A Presa do Megalodonte Gigante Finalmente Revelada — e não é o que Pensávamos

A Presa do Megalodonte Gigante Finalmente Revelada — e não é o que Pensávamos

Crédito: Depositphotos

O enorme Megalodon, um dos maiores predadores do período Neogeno, dominou os oceanos por cerca de 20 milhões de anos antes de desaparecer.

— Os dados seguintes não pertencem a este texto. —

(** A step of a thread keeps the invariant and takes load away, unless it is an
    idle round of the IO thread. *)
Lemma tstep_inv hist a b :
  (∀ codec level d, is_Some (squash_compress codec level d)) →
  ginv hist a.1 a.2 → tstep a b →
  ginv hist b.1 b.2 ∧ length b.2 = length a.2 ∧ (b = a ∨ (load b < load a)%nat).
Proof.
  intros Hsq Hg Hs. unfold load. destruct Hs as [s ws i b q Hi Eq|s s' ws i b nb Hi Em
    |s s' ws i nb Hi Em|s s' ws more Em]; simpl in *.
  - split; [by apply gtake|]. rewrite length_insert. split; [done|right].
    destruct (worker_perm ws i _ (WRaw b) Hi) as (rest & P1 & P2).
    rewrite P2, P1, Eq. simpl. lia.
  - split; [by eapply gpack|]. rewrite length_insert. split; [done|right].
    destruct (worker_perm ws i _ (WDone nb) Hi) as (rest & P1 & P2).
    assert (io_queue s' = io_queue s ∧ compression_queue s' = compression_queue s) as [-> ->].
    { destruct (pack_run hist s ws i b Hsq Hg Hi) as (c & _ & E1).
      rewrite E1 in Em. by injection Em as <- _. }
    rewrite P2, P1. simpl. lia.
  - split; [by eapply gpush|]. rewrite length_insert. split; [done|right].
    destruct (worker_perm ws i _ WIdle Hi) as (rest & P1 & P2).
    unfold enqueueFullBlockFromCompThread in Em.
    rewrite (bind_Ret get _ _ _ _ eq_refl) in Em. case_bool_decide; [|done].
    rewrite (bind_Ret (modify _) _ _ _ tt eq_refl) in Em. injection Em as <-.
    rewrite P2, P1. simpl. rewrite length_app. simpl. lia.
  - destruct (io_queue s) as [|b q] eqn:Eq.
    { rewrite (io_round_idle s s' more Eq Em). auto. }
    destruct (gio hist s ws b q Hg Eq) as (s1 & E1 & Hg1 & Eq1 & Ec1).
    rewrite E1 in Em. injection Em as <- _. split; [done|]. split; [done|right].
    rewrite Eq1, Ec1. simpl. lia.
Qed.
Definition streaming_benchmarks : conf_table := ConfTable "streaming_benchmarks" [
    {{ "KafkaSpout          FIRSTLAST", ".*", ".*", ".*", ".*", FIRSTLAST, ASCII, 0, [] }};
    {{ "KafkaSpout                XOY", ".*", ".*", ".*", ".*", XOY, ASCII, 2, [1; 256] }};
    {{ "KafkaSpout                FPC", ".*", ".*", ".*", ".*", FASTPERIODICCOUNTER, ASCII, 0, [] }};
    {{ "KafkaSpout           IDENTITY", ".*", ".*", ".*", ".*", BUFFER_IDENTITY_COMP, ZSTD, 0, [] }};
    {{ "KafkaSpout           FOXSTART", ".*", ".*", ".*", ".*", NULLH, ASCII, 0, [] }};
    {{ "KafkaSpout            RESERVE", ".*", ".*", ".*", ".*", NULLH, ASCII, 0, [] }};
    {{ "KafkaFetcher        FIRSTLAST", ".*", ".*", ".*", ".*", FIRSTLAST, ASCII, 0, [] }};
    {{ "KafkaFetcher              XOY", ".*", ".*", ".*", ".*", XOY, ASCII, 2, [1; 256] }};
    {{ "KafkaFetcher              FPC", ".*", ".*", ".*", ".*", FASTPERIODICCOUNTER, ASCII, 0, [] }};
    {{ "KafkaFetcher         IDENTITY", ".*", ".*", ".*", ".*", BUFFER_IDENTITY_COMP, ZSTD, 0, [] }};
    {{ "KafkaFetcher         FOXSTART", ".*", ".*", ".*", ".*", NULLH, ASCII, 0, [] }};
    {{ "KafkaFetcher          RESERVE", ".*", ".*", ".*", ".*", NULLH, ASCII, 0, [] }};
    {{ "KafkaRDDIterator    FIRSTLAST", ".*", ".*", ".*", ".*", FIRSTLAST, ASCII, 0, [] }};
    {{ "KafkaRDDIterator          XOY", ".*", ".*", ".*", ".*", XOY, ASCII, 2, [1; 256] }};
    {{ "KafkaRDDIterator          FPC", ".*", ".*", ".*", ".*", FASTPERIODICCOUNTER, ASCII, 0, [] }};
    {{ "KafkaRDDIterator     IDENTITY", ".*", ".*", ".*", ".*", BUFFER_IDENTITY_COMP, ZSTD, 0, [] }};
    {{ "KafkaRDDIterator     FOXSTART", ".*", ".*", ".*", ".*", NULLH, ASCII, 0, [] }};
    {{ "KafkaRDDIterator      RESERVE", ".*", ".*", ".*", ".*", NULLH, ASCII, 0, [] }};
    {{ "DataGeneratorSpout  FIRSTLAST", ".*", ".*", ".*", ".*", FIRSTLAST, ASCII, 0, [] }};
    {{ "DataGeneratorSpout        XOY", ".*", ".*", ".*", ".*", NULLH, ASCII, 0, [] }};
    {{ "DataGeneratorSpout   FPC_10MS", ".*", ".*", ".*", ".*", FASTPERIODICCOUNTER, ASCII, 0, [] }};
    {{ "DataGeneratorSpout   IDENTITY", ".*", ".*", ".*", ".*", BUFFER_IDENTITY_COMP, ZSTD, 0, [] }};
    {{ "DataGeneratorSpout   ID_START", ".*", ".*", ".*", ".*", BUFFER_IDENTITY_COMP, ZSTD, 0, [] }};
    {{ "DataGeneratorSpout     ID_END", ".*", ".*", ".*", ".*", BUFFER_IDENTITY_COMP, ZSTD, 0, [] }};
    {{ "DataGeneratorSpout   FOXSTART", ".*", ".*", ".*", ".*", NULLH, ASCII, 0, [] }};
    {{ "DataGeneratorSpout    RESERVE", ".*", ".*", ".*", ".*", NULLH, ASCII, 0, [] }};
    {{ "DataGenerator        IDENTITY", ".*", ".*", ".*", ".*", BUFFER_IDENTITY_COMP, ZSTD, 0, [] }};
    {{ "DataGenerator             XOY", ".*", ".*", ".*", ".*", XOY, ASCII, 2, [1; 256] }};
    {{ "DataGenerator             FPC", ".*", ".*", ".*", ".*", FASTPERIODICCOUNTER, ASCII, 0, [] }};
    {{ "DataGenerator        FPC_10MS", ".*", ".*", ".*", ".*", FASTPERIODICCOUNTER, ASCII, 0, [] }};
    {{ "DGServer              OVERRUN", ".*", ".*", ".*", ".*", FASTPERIODICCOUNTER, ASCII, 0, [] }};
    {{ "DGServer              BLOCKED", ".*", ".*", ".*", ".*", BUFFER_IDENTITY_COMP, ZSTD, 0, [] }};
    {{ "DGServer           BLKFPC10MS", ".*", ".*", ".*", ".*", FASTPERIODICCOUNTER, ASCII, 0, [] }};
    {{ "DGServer             FPC_10MS", ".*", ".*", ".*", ".*", FASTPERIODICCOUNTER, ASCII, 0, [] }};
    {{ "DGClient             FPC_10MS", ".*", ".*", ".*", ".*", FASTPERIODICCOUNTER, ASCII, 0, [] }};
    {{ "ZMQSinkSpout         FPC_10MS", ".*", ".*", ".*", ".*", FASTPERIODICCOUNTER, ASCII, 0, [] }};
    {{ "CPPDGServer          FPC_10MS", ".*", ".*", ".*", ".*", FASTPERIODICCOUNTER, ASCII, 0, [] }};
    {{ "CPPDGServer        BLKFPC10MS", ".*", ".*", ".*", ".*", FASTPERIODICCOUNTER, ASCII, 0, [] }};
    {{ "CPPDGServer           OVERRUN", ".*", ".*", ".*", ".*", FASTPERIODICCOUNTER, ASCII, 0, [] }};
    {{ "CPPDGClient          FPC_10MS", ".*", ".*", ".*", ".*", FASTPERIODICCOUNTER, ASCII, 0, [] }};
    {{ "CPPDGClient          IDENTITY", ".*", ".*", ".*", ".*", BUFFER_IDENTITY_COMP, ZSTD, 0, [] }};
    {{ "CPPDGSink            FPC_10MS", ".*", ".*", ".*", ".*", FASTPERIODICCOUNTER, ASCII, 0, [] }};
    {{ "CPPDGSink            IDENTITY", ".*", ".*", ".*", ".*", BUFFER_IDENTITY_COMP, ZSTD, 0, [] }};
    {{ "SwigCPPDGClient      FPC_10MS", ".*", ".*", ".*", ".*", FASTPERIODICCOUNTER, ASCII, 0, [] }};
    {{ "SwigCPPDGClient     FIRSTLAST", ".*", ".*", ".*", ".*", FIRSTLAST, ASCII, 0, [] }};
    {{ "SwigCPPDGClient      FOXSTART", ".*", ".*", ".*", ".*", FOX_START, ASCII, 0, [] }};
    {{ "SwigCPPDGClient     ZMQSTRLEN", ".*", ".*", ".*", ".*", BUFFER_IDENTITY_COMP, ZSTD, 0, [] }};
    {{ "SwigCPPDGClient      IDENTITY", ".*", ".*", ".*", ".*", BUFFER_IDENTITY_COMP, ZSTD, 0, [] }};
    {{ "SwigCPPDGSink        FPC_10MS", ".*", ".*", ".*", ".*", FASTPERIODICCOUNTER, ASCII, 0, [] }};
    {{ "SwigCPPDGServer      FPC_10MS", ".*", ".*", ".*", ".*", FASTPERIODICCOUNTER, ASCII, 0, [] }};
    {{ "SwigCPPDGServer    BLKFPC10MS", ".*", ".*", ".*", ".*", FASTPERIODICCOUNTER, ASCII, 0, [] }};
    {{ "SwigCPPDGServer       OVERRUN", ".*", ".*", ".*", ".*", FASTPERIODICCOUNTER, ASCII, 0, [] }};
    {{ "SwigCPPDGServer      IDENTITY", ".*", ".*", ".*", ".*", BUFFER_IDENTITY_COMP, ZSTD, 0, [] }};
    {{ "JavaClient           FPC_10MS", ".*", ".*", ".*", ".*", FASTPERIODICCOUNTER, ASCII, 0, [] }};
    {{ "JStrClient           FPC_10MS", ".*", ".*", ".*", ".*", FASTPERIODICCOUNTER, ASCII, 0, [] }};
    {{ "JStrClient           IDENTITY", ".*", ".*", ".*", ".*", BUFFER_IDENTITY_COMP, ZSTD, 0, [] }};
    {{ "ConsumeThr           FPC_10MS", ".*", ".*", ".*", ".*", FASTPERIODICCOUNTER, ASCII, 0, [] }};
    {{ "ZVBucketOptThread    FPC_10MS", ".*", ".*", ".*", ".*", FASTPERIODICCOUNTER, ASCII, 0, [] }};
    {{ "ZVBucketOptThread    IDENTITY", ".*", ".*", ".*", ".*", BUFFER_IDENTITY_COMP, ZSTD, 0, [] }};
    {{ "ZVBSinkOpt3         FIRSTLAST", ".*", ".*", ".*", ".*", FIRSTLAST, ASCII, 0, [] }};
    {{ "ZVBSinkOpt3               XOY", ".*", ".*", ".*", ".*", XOY, ASCII, 2, [1; 256] }};
    {{ "ZVBSinkOpt3          FPC_10MS", ".*", ".*", ".*", ".*", FASTPERIODICCOUNTER, ASCII, 0, [] }};
    {{ "ZVBSinkOpt3          IDENTITY", ".*", ".*", ".*", ".*", BUFFER_IDENTITY_COMP, ZSTD, 0, [] }};
    {{ "ZVBSinkOpt3           RESERVE", ".*", ".*", ".*", ".*", NULLH, ASCII, 0, [] }};
    {{ "Iterator00           IDENTITY", ".*", ".*", ".*", ".*", BUFFER_IDENTITY_COMP, ZSTD, 0, [] }};
    {{ "Iterator00                XOY", ".*", ".*", ".*", ".*", XOY, ASCII, 2, [1; 256] }};
    {{ "Iterator00                FPC", ".*", ".*", ".*", ".*", FASTPERIODICCOUNTER, ASCII, 0, [] }};
    {{ "DeserializeBolt      IDENTITY", ".*", ".*", ".*", ".*", BUFFER_IDENTITY_COMP, ZSTD, 0, [] }};
    {{ "DeserializeBolt      ID_START", ".*", ".*", ".*", ".*", BUFFER_IDENTITY_COMP, ZSTD, 0, [] }};
    {{ "DeserializeBolt        ID_END", ".*", ".*", ".*", ".*", BUFFER_IDENTITY_COMP, ZSTD, 0, [] }};
    {{ "DeserializeBolt           XOY", ".*", ".*", ".*", ".*", NULLH, ASCII, 0, [] }};
    {{ "DeserializeBolt      FPC_10MS", ".*", ".*", ".*", ".*", FASTPERIODICCOUNTER, ASCII, 0, [] }};
    {{ "Iterator01           IDENTITY", ".*", ".*", ".*", ".*", BUFFER_IDENTITY_COMP, ZSTD, 0, [] }};
    {{ "Iterator01                XOY", ".*", ".*", ".*", ".*", XOY, ASCII, 2, [1; 256] }};
    {{ "Iterator01                FPC", ".*", ".*", ".*", ".*", FASTPERIODICCOUNTER, ASCII, 0, [] }};
    {{ "EventFilterBolt      IDENTITY", ".*", ".*", ".*", ".*", BUFFER_IDENTITY_COMP, ZSTD, 0, [] }};
    {{ "EventFilterBolt      ID_START", ".*", ".*", ".*", ".*", BUFFER_IDENTITY_COMP, ZSTD, 0, [] }};
    {{ "EventFilterBolt        ID_END", ".*", ".*", ".*", ".*", BUFFER_IDENTITY_COMP, ZSTD, 0, [] }};
    {{ "EventFilterBolt           XOY", ".*", ".*", ".*", ".*", NULLH, ASCII, 0, [] }};
    {{ "EventFilterBolt      FPC_10MS", ".*", ".*", ".*", ".*", FASTPERIODICCOUNTER, ASCII, 0, [] }};
    {{ "Iterator02           IDENTITY", ".*", ".*", ".*", ".*", BUFFER_IDENTITY_COMP, ZSTD, 0, [] }};
    {{ "Iterator02                XOY", ".*", ".*", ".*", ".*", XOY, ASCII, 2, [1; 256] }};
    {{ "Iterator02                FPC", ".*", ".*", ".*", ".*", FASTPERIODICCOUNTER, ASCII, 0, [] }};
    {{ "EventProjectionBolt  IDENTITY", ".*", ".*", ".*", ".*", BUFFER_IDENTITY_COMP, ZSTD, 0, [] }};
    {{ "EventProjectionBolt  ID_START", ".*", ".*", ".*", ".*", BUFFER_IDENTITY_COMP, ZSTD, 0, [] }};
    {{ "EventProjectionBolt    ID_END", ".*", ".*", ".*", ".*", BUFFER_IDENTITY_COMP, ZSTD, 0, [] }};
    {{ "EventProjectionBolt       XOY", ".*", ".*", ".*", ".*", NULLH, ASCII, 0, [] }};
    {{ "EventProjectionBolt  FPC_10MS", ".*", ".*", ".*", ".*", FASTPERIODICCOUNTER, ASCII, 0, [] }};
    {{ "StreamProject        IDENTITY", ".*", ".*", ".*", ".*", BUFFER_IDENTITY_COMP, ZSTD, 0, [] }};
    {{ "StreamProject             XOY", ".*", ".*", ".*", ".*", XOY, ASCII, 2, [1; 256] }};
    {{ "StreamProject             FPC", ".*", ".*", ".*", ".*", FASTPERIODICCOUNTER, ASCII, 0, [] }};
    {{ "Iterator03           IDENTITY", ".*", ".*", ".*", ".*", BUFFER_IDENTITY_COMP, ZSTD, 0, [] }};
    {{ "Iterator03                XOY", ".*", ".*", ".*", ".*", XOY, ASCII, 2, [1; 256] }};
    {{ "Iterator03                FPC", ".*", ".*", ".*", ".*", FASTPERIODICCOUNTER, ASCII, 0, [] }};
    {{ "Iterator03_sink     FIRSTLAST", ".*", ".*", ".*", ".*", FIRSTLAST, ASCII, 0, [] }};
    {{ "Iterator03_sink           XOY", ".*", ".*", ".*", ".*", XOY, ASCII, 2, [1; 256] }};
    {{ "Iterator03_sink           FPC", ".*", ".*", ".*", ".*", FASTPERIODICCOUNTER, ASCII, 0, [] }};
    {{ "Iterator03_sink      IDENTITY", ".*", ".*", ".*", ".*", BUFFER_IDENTITY_COMP, ZSTD, 0, [] }};
    {{ "Iterator03_sink        FOXEND", ".*", ".*", ".*", ".*", NULLH, ASCII, 0, [] }};
    {{ "RedisJoinBolt        IDENTITY", ".*", ".*", ".*", ".*", BUFFER_IDENTITY_COMP, ZSTD, 0, [] }};
    {{ "RedisJoinBolt        ID_START", ".*", ".*", ".*", ".*", BUFFER_IDENTITY_COMP, ZSTD, 0, [] }};
    {{ "RedisJoinBolt          ID_END", ".*", ".*", ".*", ".*", BUFFER_IDENTITY_COMP, ZSTD, 0, [] }};
    {{ "RedisJoinBolt             XOY", ".*", ".*", ".*", ".*", NULLH, ASCII, 0, [] }};
    {{ "RedisJoinBolt        FPC_10MS", ".*", ".*", ".*", ".*", FASTPERIODICCOUNTER, ASCII, 0, [] }};
    {{ "Iterator04           IDENTITY", ".*", ".*", ".*", ".*", BUFFER_IDENTITY_COMP, ZSTD, 0, [] }};
    {{ "Iterator04                XOY", ".*", ".*", ".*", ".*", XOY, ASCII, 2, [1; 256] }};
    {{ "Iterator04                FPC", ".*", ".*", ".*", ".*", FASTPERIODICCOUNTER, ASCII, 0, [] }};
    {{ "CampaignProcessor    IDENTITY", ".*", ".*", ".*", ".*", BUFFER_IDENTITY_COMP, ZSTD, 0, [] }};
    {{ "CampaignProcessor    ID_START", ".*", ".*", ".*", ".*", BUFFER_IDENTITY_COMP, ZSTD, 0, [] }};
    {{ "CampaignProcessor      ID_END", ".*", ".*", ".*", ".*", BUFFER_IDENTITY_COMP, ZSTD, 0, [] }};
    {{ "CampaignProcessor         XOY", ".*", ".*", ".*", ".*", NULLH, ASCII, 0, [] }};
    {{ "CampaignProcessor    FPC_10MS", ".*", ".*", ".*", ".*", FASTPERIODICCOUNTER, ASCII, 0, [] }};
    {{ "CampaignProcessor   FIRSTLAST", ".*", ".*", ".*", ".*", FIRSTLAST, ASCII, 0, [] }};
    {{ "CampaignProcessor      FOXEND", ".*", ".*", ".*", ".*", NULLH, ASCII, 0, [] }};
    {{ "Iterator05           IDENTITY", ".*", ".*", ".*", ".*", BUFFER_IDENTITY_COMP, ZSTD, 0, [] }};
    {{ "Iterator05                XOY", ".*", ".*", ".*", ".*", XOY, ASCII, 2, [1; 256] }};
    {{ "Iterator05                FPC", ".*", ".*", ".*", ".*", FASTPERIODICCOUNTER, ASCII, 0, [] }};
    {{ "Iterator06          FIRSTLAST", ".*", ".*", ".*", ".*", FIRSTLAST, ASCII, 0, [] }};
    {{ "Iterator06                XOY", ".*", ".*", ".*", ".*", XOY, ASCII, 2, [1; 256] }};
    {{ "Iterator06                FPC", ".*", ".*", ".*", ".*", FASTPERIODICCOUNTER, ASCII, 0, [] }};
    {{ "Iterator06           IDENTITY", ".*", ".*", ".*", ".*", BUFFER_IDENTITY_COMP, ZSTD, 0, [] }};
    {{ "Iterator06             FOXEND", ".*", ".*", ".*", ".*", NULLH, ASCII, 0, [] }};
    {{ ".*", ".*", ".*", ".*", ".*", NULLH, ASCII, 0, [] }}].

Durante esse período, alimentou-se de praticamente qualquer criatura marinha grande o suficiente para se tornar uma refeição.

Novas Evidências Desafiam Antigas Suposições

Essa é a conclusão de um novo estudo que analisou dentes fossilizados de Megalodon e os comparou aos dentes de tubarões modernos. As descobertas sugerem que, ao contrário da crença anterior, o Megalodon não se alimentava exclusivamente de baleias. Embora as baleias fizessem parte de sua dieta, o tubarão gigante era um predador muito mais oportunista.

“Nosso estudo pinta um quadro do Megalodon como um predador ecologicamente versátil”, afirma o geoquímico Jeremy McCormack, da Universidade Goethe de Frankfurt, na Alemanha. “Ele era flexível o suficiente para se alimentar de mamíferos marinhos e peixes grandes, ocupando tanto o topo quanto o fundo da cadeia alimentar, dependendo do que estivesse disponível.”

O Megalodon viveu entre 23 milhões e 3,6 milhões de anos atrás e ocupava firmemente o topo da cadeia alimentar marinha. Como seu esqueleto era composto principalmente de cartilagem, o que resta são dentes fossilizados e algumas vértebras. Com base nisso, os cientistas estimam que ele tinha entre 13 e 20 metros de comprimento, embora alguns sugiram que possa ter crescido ainda mais.

Desvendando Segredos por Meio de Isótopos

Para descobrir pistas sobre sua dieta, pesquisadores analisaram isótopos de zinco nos dentes do Megalodon. Isótopos mais leves (zinco-64) e mais pesados ​​(zinco-66) podem indicar a posição de um animal na cadeia alimentar: quanto mais alto na cadeia, menos zinco-66 está presente.

Esse padrão era evidente nos dentes do Megalodon e de seu parente extinto, o Otodus chubutensis. Como a espécie exata na base da cadeia alimentar há 18 milhões de anos é desconhecida, os pesquisadores compararam as descobertas com espécies modernas para reconstruir o que o Megalodon poderia ter comido.

“A dourada, que se alimenta de mexilhões e crustáceos, constituía o nível mais baixo da cadeia alimentar estudada”, explica McCormack. “Tubarões menores e ancestrais de golfinhos e baleias vieram em seguida. Depois, vieram tubarões maiores, como o tubarão-tigre-da-areia. No topo estavam tubarões gigantes como Araloselachus cuspidatus e o gênero Otodus, incluindo o Megalodon.”

O estudo também encontrou variações regionais na dieta. Dentes de Megalodon de Passau, Alemanha, mostraram sinais de se alimentar de presas em níveis mais baixos da cadeia alimentar — uma estratégia semelhante à dos grandes tubarões-brancos modernos, que são conhecidos por caçar de forma oportunista.

Essa flexibilidade pode ter sido uma faca de dois gumes. Pesquisas anteriores lideradas por McCormack sugerem que a competição com predadores em ascensão, como os grandes tubarões-brancos, contribuiu para o declínio do Megalodon.

“Isso nos dá uma nova visão sobre como os ecossistemas marinhos evoluíram ao longo do tempo geológico”, diz o paleobiólogo Kenshu Shimada, da Universidade DePaul, nos EUA, “mas, mais importante, nos lembra que mesmo os superpredadores de topo não estão imunes à extinção.”